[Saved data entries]
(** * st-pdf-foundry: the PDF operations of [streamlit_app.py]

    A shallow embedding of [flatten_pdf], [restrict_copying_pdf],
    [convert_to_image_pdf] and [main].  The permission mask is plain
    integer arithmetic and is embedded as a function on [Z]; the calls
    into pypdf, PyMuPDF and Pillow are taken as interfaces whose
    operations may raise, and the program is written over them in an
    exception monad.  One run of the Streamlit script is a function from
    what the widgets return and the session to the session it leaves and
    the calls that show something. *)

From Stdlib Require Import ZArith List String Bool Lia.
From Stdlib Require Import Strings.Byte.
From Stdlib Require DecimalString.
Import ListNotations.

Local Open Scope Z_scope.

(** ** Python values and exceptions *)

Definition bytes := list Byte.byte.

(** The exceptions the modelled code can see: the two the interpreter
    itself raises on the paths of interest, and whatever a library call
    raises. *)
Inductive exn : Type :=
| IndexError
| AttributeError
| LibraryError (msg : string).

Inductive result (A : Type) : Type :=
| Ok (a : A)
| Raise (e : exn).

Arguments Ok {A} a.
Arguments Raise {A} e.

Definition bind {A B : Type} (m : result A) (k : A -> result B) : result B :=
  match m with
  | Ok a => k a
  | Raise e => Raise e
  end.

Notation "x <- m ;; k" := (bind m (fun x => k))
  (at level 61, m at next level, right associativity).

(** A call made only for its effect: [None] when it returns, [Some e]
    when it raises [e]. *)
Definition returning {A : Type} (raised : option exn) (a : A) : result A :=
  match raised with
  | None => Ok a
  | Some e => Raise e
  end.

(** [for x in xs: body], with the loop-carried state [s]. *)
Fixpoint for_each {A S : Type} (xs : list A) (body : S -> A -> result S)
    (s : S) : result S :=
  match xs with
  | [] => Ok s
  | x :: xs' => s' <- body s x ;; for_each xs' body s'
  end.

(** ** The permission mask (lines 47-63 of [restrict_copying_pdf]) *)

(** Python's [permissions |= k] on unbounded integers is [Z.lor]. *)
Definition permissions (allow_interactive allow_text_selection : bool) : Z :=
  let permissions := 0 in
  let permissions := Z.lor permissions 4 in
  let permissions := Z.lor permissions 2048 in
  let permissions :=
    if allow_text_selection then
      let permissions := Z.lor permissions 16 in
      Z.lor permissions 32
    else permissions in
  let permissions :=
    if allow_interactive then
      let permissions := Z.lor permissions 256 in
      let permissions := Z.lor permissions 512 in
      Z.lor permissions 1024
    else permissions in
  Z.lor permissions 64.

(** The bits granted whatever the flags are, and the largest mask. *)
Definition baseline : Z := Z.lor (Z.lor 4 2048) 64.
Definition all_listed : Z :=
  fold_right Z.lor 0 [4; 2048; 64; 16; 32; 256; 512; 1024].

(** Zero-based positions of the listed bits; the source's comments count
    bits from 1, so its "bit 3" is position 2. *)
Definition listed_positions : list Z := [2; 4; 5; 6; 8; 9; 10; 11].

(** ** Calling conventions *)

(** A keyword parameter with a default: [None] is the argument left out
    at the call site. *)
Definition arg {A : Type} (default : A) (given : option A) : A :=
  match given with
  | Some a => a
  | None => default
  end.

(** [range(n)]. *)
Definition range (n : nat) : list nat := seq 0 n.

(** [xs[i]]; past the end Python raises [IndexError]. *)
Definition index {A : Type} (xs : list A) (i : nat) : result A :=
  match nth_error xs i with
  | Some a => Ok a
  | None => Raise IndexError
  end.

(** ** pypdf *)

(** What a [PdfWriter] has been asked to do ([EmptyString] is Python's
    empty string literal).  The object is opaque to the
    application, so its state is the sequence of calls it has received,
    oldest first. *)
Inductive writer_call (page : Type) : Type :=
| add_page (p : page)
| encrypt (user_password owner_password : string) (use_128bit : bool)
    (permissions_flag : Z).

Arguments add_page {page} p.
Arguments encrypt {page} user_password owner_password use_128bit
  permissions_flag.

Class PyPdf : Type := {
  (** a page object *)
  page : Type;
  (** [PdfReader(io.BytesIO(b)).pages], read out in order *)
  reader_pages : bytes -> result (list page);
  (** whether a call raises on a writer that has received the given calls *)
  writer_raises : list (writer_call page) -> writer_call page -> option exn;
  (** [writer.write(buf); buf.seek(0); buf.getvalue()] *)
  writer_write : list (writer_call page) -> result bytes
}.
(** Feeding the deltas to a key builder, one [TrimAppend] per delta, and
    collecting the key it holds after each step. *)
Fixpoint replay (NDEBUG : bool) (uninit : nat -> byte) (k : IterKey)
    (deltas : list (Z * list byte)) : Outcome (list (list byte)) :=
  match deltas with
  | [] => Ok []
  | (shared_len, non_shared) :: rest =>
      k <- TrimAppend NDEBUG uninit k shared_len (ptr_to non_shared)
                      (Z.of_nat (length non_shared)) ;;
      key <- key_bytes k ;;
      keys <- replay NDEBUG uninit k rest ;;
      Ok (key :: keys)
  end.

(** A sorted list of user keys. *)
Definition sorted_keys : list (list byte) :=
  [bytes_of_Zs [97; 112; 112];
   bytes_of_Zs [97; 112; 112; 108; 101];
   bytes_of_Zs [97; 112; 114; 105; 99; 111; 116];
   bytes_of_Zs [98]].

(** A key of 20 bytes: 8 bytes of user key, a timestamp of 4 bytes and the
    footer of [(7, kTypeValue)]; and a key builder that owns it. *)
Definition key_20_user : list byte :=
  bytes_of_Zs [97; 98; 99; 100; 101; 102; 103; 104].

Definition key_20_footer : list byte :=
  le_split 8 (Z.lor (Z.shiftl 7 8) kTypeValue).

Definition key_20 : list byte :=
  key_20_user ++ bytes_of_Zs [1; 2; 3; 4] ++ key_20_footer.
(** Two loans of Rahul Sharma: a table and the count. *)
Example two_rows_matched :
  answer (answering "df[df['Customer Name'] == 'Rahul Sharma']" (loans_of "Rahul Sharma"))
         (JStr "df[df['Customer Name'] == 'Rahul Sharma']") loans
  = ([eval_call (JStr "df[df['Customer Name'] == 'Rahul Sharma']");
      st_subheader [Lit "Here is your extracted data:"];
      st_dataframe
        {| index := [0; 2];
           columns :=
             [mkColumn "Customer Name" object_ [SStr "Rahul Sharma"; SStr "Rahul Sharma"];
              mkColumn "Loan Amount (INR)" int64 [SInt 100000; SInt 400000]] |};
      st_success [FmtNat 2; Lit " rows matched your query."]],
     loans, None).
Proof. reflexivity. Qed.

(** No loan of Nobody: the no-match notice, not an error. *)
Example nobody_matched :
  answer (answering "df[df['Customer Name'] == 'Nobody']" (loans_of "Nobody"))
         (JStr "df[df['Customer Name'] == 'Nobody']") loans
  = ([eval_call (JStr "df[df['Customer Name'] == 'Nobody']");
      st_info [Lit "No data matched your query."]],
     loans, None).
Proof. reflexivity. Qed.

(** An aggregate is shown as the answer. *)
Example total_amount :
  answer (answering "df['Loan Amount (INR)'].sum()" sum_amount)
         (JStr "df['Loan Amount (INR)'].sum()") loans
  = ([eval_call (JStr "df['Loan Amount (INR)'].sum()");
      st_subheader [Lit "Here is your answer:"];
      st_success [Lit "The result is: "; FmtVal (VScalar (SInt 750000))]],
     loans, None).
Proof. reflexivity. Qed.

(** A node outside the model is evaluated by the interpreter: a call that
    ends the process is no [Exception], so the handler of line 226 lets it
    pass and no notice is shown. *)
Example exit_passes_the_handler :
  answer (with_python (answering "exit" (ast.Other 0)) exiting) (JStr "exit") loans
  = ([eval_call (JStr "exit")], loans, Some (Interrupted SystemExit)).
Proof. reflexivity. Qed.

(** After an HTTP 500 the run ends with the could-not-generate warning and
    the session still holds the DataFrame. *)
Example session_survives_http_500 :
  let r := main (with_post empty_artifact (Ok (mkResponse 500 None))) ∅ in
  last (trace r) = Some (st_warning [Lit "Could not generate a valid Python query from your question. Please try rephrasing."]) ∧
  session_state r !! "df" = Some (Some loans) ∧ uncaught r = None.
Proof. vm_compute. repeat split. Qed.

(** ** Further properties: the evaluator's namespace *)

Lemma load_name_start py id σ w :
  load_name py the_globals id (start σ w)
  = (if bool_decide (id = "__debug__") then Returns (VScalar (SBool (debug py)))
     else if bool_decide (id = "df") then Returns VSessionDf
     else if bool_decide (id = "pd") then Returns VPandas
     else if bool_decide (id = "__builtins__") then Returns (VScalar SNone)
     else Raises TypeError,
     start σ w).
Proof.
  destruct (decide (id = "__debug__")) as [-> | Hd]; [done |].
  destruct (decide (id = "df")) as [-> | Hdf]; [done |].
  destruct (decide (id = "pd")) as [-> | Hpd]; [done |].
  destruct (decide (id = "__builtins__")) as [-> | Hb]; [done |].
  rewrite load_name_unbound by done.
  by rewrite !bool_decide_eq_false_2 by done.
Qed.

● **Description of the task**:
Above are the records; from them, give again exactly the lines from the one containing "(raised : option" through the one containing "let permissions := 0 in", both included.

● **Your solution**:
Definition returning {A : Type} (raised : option exn) (a : A) : result A :=
  match raised with
  | None => Ok a
  | Some e => Raise e
  end.

(** [for x in xs: body], with the loop-carried state [s]. *)
Fixpoint for_each {A S : Type} (xs : list A) (body : S -> A -> result S)
    (s : S) : result S :=
  match xs with
  | [] => Ok s
  | x :: xs' => s' <- body s x ;; for_each xs' body s'
  end.

(** ** The permission mask (lines 47-63 of [restrict_copying_pdf]) *)

(** Python's [permissions |= k] on unbounded integers is [Z.lor]. *)
Definition permissions (allow_interactive allow_text_selection : bool) : Z :=
  let permissions := 0 in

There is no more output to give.